Le bâillement est un acte communicatif touchant 75 % de la population, 25 % étant peu ou pas sensible à cette contagion[13]. Acte de réplication, le bâillement d'une personne implique bien souvent le bâillement des personnes se trouvant dans son entourage et est corrélé à l'empathie. Ce comportement mimétique ne se retrouve que chez les primates[3] donc des êtres doués d'empathie[3]. L'action n'est pas une action réflexe, mais une forme de communion empathique selon le docteur Olivier Walusinksi, spécialiste français du bâillement[3]. Une personnalité schizoïde, un autiste ne reproduira pas de bâillement[3]. Le bâillement est contagieux également chez les aveugles, la contagion ne se fait donc pas que visuellement[14]. Cette contagion est probablement due à un groupe de neurones spécialisés appelés neurones miroirs[15]. Une étude récente, menée par Ivan Norscia et Elisabetta Palagi de l'université de Pise (Italie), a démontré que la contagion du bâillement est plus élevée en réponse à des parents, puis amis, puis des connaissances, et enfin des étrangers[16]. En se fondant sur ces résultats les auteurs concluent que la contagion du bâillement est affectée par le lien empathique qui connecte deux personnes, en considérant les humains dans leur milieu naturel[16].
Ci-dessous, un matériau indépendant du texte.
Lemma decode_stream_spec fuel buf rest held :
  decode_stream fuel buf rest = Some held ->
  exists groups, (length buf + length (unbroken rest) = 4 * groups)%nat /\
    held = (3 * Z.of_nat groups - count_pads (buf ++ unbroken rest))%Z.
Proof.
  revert buf rest held. induction fuel as [|fuel IH]; intros buf rest held; [done|]. cbn [decode_stream].
  destruct (length buf <? 4)%nat eqn:E4.
  - destruct rest as [|c rest]; [destruct buf; [|done]; intros [= <-]; by exists 0%nat|].
    set (room := (decoder_buffer - length buf)%nat). intros (groups & Hl & Hh)%IH. exists groups.
    assert (unbroken (c :: rest) = unbroken (take room (c :: rest)) ++ unbroken (drop room (c :: rest))) as Hsplit.
    { unfold unbroken. by rewrite <-List.filter_app, take_drop. }
    rewrite Hsplit. rewrite length_app in Hl |- *. unfold unbroken in *. rewrite <-app_assoc in Hh. split; [lia|done].
  - set (whole := (length buf / 4 * 4)%nat). destruct (decode_buffer _) as [h|] eqn:Eb; [|done].
    apply decode_buffer_spec in Eb as (g1 & Hl1 & Hh1). cbn [mbind option_bind].
    destruct (decode_stream _ _ _) as [more|] eqn:Es; [|done]. intros [= <-].
    apply IH in Es as (g2 & Hl2 & Hh2). exists (g1 + g2)%nat.
    rewrite <-(take_drop whole buf), !length_app, <-app_assoc, count_pads_app. lia.
Qed.

Lemma filter_length_le (f : ascii -> bool) l : (length (List.filter f l) <= length l)%nat.
Proof. induction l as [|c l IH]; cbn; [lia|]. destruct (f c); cbn; lia. Qed.

Lemma unbroken_all l : length (unbroken l) = length l -> unbroken l = l.
Proof.
  induction l as [|c l IH]; [done|]. cbn. pose proof (filter_length_le (fun c => negb (line_break c)) l).
  destruct (negb (line_break c)); cbn [length]; [|intros; lia]. intros [= H']. f_equal. by apply IH.
Qed.

Lemma length_list_ascii s : Z.of_nat (length (String.list_ascii_of_string s)) = len s.
Proof. unfold len. induction s as [|c s IH]; [done|]. cbn. lia. Qed.

Lemma count_pads_bound l : (0 <= count_pads l <= Z.of_nat (length l))%Z.
Proof. unfold count_pads. pose proof (filter_length_le pad l). lia. Qed.

(** ** Lemmas: the routes of a session *)

(** The signed routes of a session: distinct, well formed, of its one model. *)
Record session_authorized (r : RealtimeSessionRequest) : Prop := {
  sa_some : ses_AuthorizedRoutes r <> [];
  sa_routes : Forall route_well_formed (ses_AuthorizedRoutes r);
  sa_distinct : NoDup (DeploymentID <$> ses_AuthorizedRoutes r);
  sa_model : Forall (fun a => Substitution a = SubstitutionSameModel /\
    ModelID (ModelReference a) = ModelID (ses_ModelReference r) /\
    (Pinned (ses_ModelReference r) = true -> ModelReference a = ses_ModelReference r)) (ses_AuthorizedRoutes r);
}.

Lemma session_validateRoutes_spec r : session_validateRoutes r = None <-> session_authorized r.
Proof.
  unfold session_validateRoutes, validateRouteList. rewrite or_else_None, first_refusal_None.
  assert (Forall (fun a => session_route (ses_ModelReference r) a = None) (ses_AuthorizedRoutes r) <->
    Forall (fun a => Substitution a = SubstitutionSameModel /\ ModelID (ModelReference a) = ModelID (ses_ModelReference r) /\
      (Pinned (ses_ModelReference r) = true -> ModelReference a = ses_ModelReference r)) (ses_AuthorizedRoutes r)) as ->.
  { apply Forall_iff. intros a. unfold session_route. checks. destruct (Pinned _); naive_solver. }
  destruct (ses_AuthorizedRoutes r) as [|a rest] eqn:E; [split; [naive_solver|intros []; congruence]|].
  rewrite validateRoutes_spec. split.
  - intros ((H1 & H2 & _) & H3). constructor; rewrite ?E; done.
  - intros [_ H1 H2 H3]. rewrite E in *. split_and!; try done. apply Forall_forall. by intros ? ? []%not_elem_of_nil.
Qed.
Bâillement et taille du cerveau[modifier | modifier le code]

Une étude[17] publiée en 2016 dans Biology Letters, basée sur l'analyse de vidéos de bâillements (trouvées sur YouTube) de 29 mammifères d'espèces différent (souris, chatons, renards, hérissons, morses, éléphants[18]... et humains) montre que plus l'espèce a un petit cerveaux (dotée d'un cortex moins riche en neurones), plus la durée de bâillement est courte[17] ;
Un primate baille plus longtemps qu'un non-primates et c'est au sein de l'espèce humaine (dont le cerveau abrite environ 12.000 millions de neurones corticaux) que le bâillement moyen est le plus long : un peu plus de 6 secondes[17]. Chez l'éléphant d'Afrique comparable à l'homme pour le poids de son cerveau, et qui dispose d'un nombre similaire de neurones corticaux, le bâillement dure environ 6 secondes. A l'opposé la souris a un bâillement moyen d'environ 1,5 seconde[17].

Ces résultats sont compatibles avec l'hypothèse ancienne voulant que bâiller ait un effet physiologique lié au cerveau (effet d'amélioration du flux sanguin et de refroidissement du cerveau)[19].

Galerie[modifier | modifier le code]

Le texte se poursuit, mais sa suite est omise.